Definitely, Housekeeper-week this week. Yesterday Beautician’s. Today Hairdresser’s. Back home to collect a delivery of new shoes for …. well, not me.

The bad news arrived in the post. Two poor, old, failing pensioner ex-teachers are now expected to pay Higher Rate income tax. I didn’t see that coming. It is the consequence of higher investment rates I suppose even though I am trying to shelter it in tax-free savings but still they’ve got us. Thinking of moving off-shore. Well, one can dream ….

Saturday, 3rd May, 2025

Warm night. Already sleeping on top of the bed. Living in shorts and tee shirt. Behaving as if Summer was in full swing. Warm morning although a little hazy. Currently, we are forecast for little chance of rain for the next two weeks which is a little worrying. We are already hearing rumblings of hosepipe bans on the horizon.
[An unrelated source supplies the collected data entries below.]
(** * requirements-whisperer: the data-preparation pipeline of [data_analyzer.py]

    A shallow embedding of [DataAnalyzer] (load, clean and normalise,
    correlate, split, assemble a model) and of [fetch_external_data],
    followed by the properties the specification states about them.

    Numbers.  pandas stores numeric columns as IEEE-754 binary64, and every
    statistic below is computed in binary64, through the Standard Library's
    executable specification [SpecFloat] (round to nearest even, signed
    zeros, infinities, one NaN), in the order in which numpy and pandas
    carry out the operations: [Series] for the mean and the standard
    deviation of [clean_data], [Corr] for the matrix of [df.corr()]. *)

From Stdlib Require Import String Ascii.
From Stdlib Require Import ZArith List Bool Lia.
From Stdlib Require Import QArith Qround.
From Stdlib Require Import Permutation Sorted.
From Stdlib Require Import Floats.SpecFloat.
Import ListNotations.

Set Warnings "-register-all".

(* ================================================================== *)
(** * Part I: definitions                                              *)
(* ================================================================== *)

(** ** binary64 arithmetic *)

Module F64.
Definition t := spec_float.
Definition prec : Z := 53.
Definition emax : Z := 1024.

Definition nan : t := S754_nan.
Definition zero : t := S754_zero false.

Definition add : t -> t -> t := SFadd prec emax.
Definition sub : t -> t -> t := SFsub prec emax.
Definition mul : t -> t -> t := SFmul prec emax.
Definition div : t -> t -> t := SFdiv prec emax.
Definition sqrt : t -> t := SFsqrt prec emax.
Definition eqb : t -> t -> bool := SFeqb.

(** An integer converted to the nearest binary64 value ([float(n)]). *)
Definition of_Z (z : Z) : t := binary_normalize prec emax z 0 false.
Definition of_nat (n : nat) : t := of_Z (Z.of_nat n).

(** The value a decimal literal [p/q] is read as: the correctly rounded
    quotient (for the literals used below both [p] and [q] are exact). *)
Definition of_ratio (p q : Z) : t := div (of_Z p) (of_Z q).

Definition is_nan (x : t) : bool :=
  match x with S754_nan => true | _ => false end.

Definition is_zero (x : t) : bool :=
  match x with S754_zero _ => true | _ => false end.

(** [math.ceil]; undefined on infinities and NaN. *)
Definition ceil (x : t) : option Z :=
  match x with
  | S754_zero _ => Some 0%Z
  | S754_finite s m e =>
      let v := if s then Zneg m else Zpos m in
      Some (if (0 <=? e)%Z then (v * 2 ^ e)%Z else (- ((- v) / 2 ^ (- e)))%Z)
  | _ => None
  end.

(** The values a difference of two equal numbers can take: a zero, or NaN
    when both are the same infinity. *)
Definition zero_or_nan (x : t) : bool := is_nan x || is_zero x.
Still, we are going to be away for quite a large part of the Summer so the garden will have to get on with it. On this day 15 years ago, we had driven down to the fishing bay of Faros (Φάρος – Lighthouse). It is a lovely, sleepy place to have Lunch out of Season.

Faros ( Φάρος)

We had been on the island for just 3 weeks and Easter was over. The crowds had disappeared and the temperatures were rapidly rising. Island life was continuing slowly around us. Boulis the shepherd walked his flock up the road past us in the morning and then down the road past us again in the evening. We were cleaning and clearing after a Winter away. Planting and picking. The Lemon Trees were heavy with fruit this year but not always.

We had a favourite restaurant down there and spent a lot of time staring into the calm waters, at the fishing boats and eating the wonderful food.

African Marigolds, Osteospermum, Impatiens & Basil

This morning, I have been out and spent another fortune on plants. Many are for the Public Areas outside at the front of the house. Hope the neighbours appreciate the sacrifice. I’m pleased that I’ve been able to source Basil plants – green and purple. They are essential for our kitchen. I will grow them into a forest of aromatic leaves.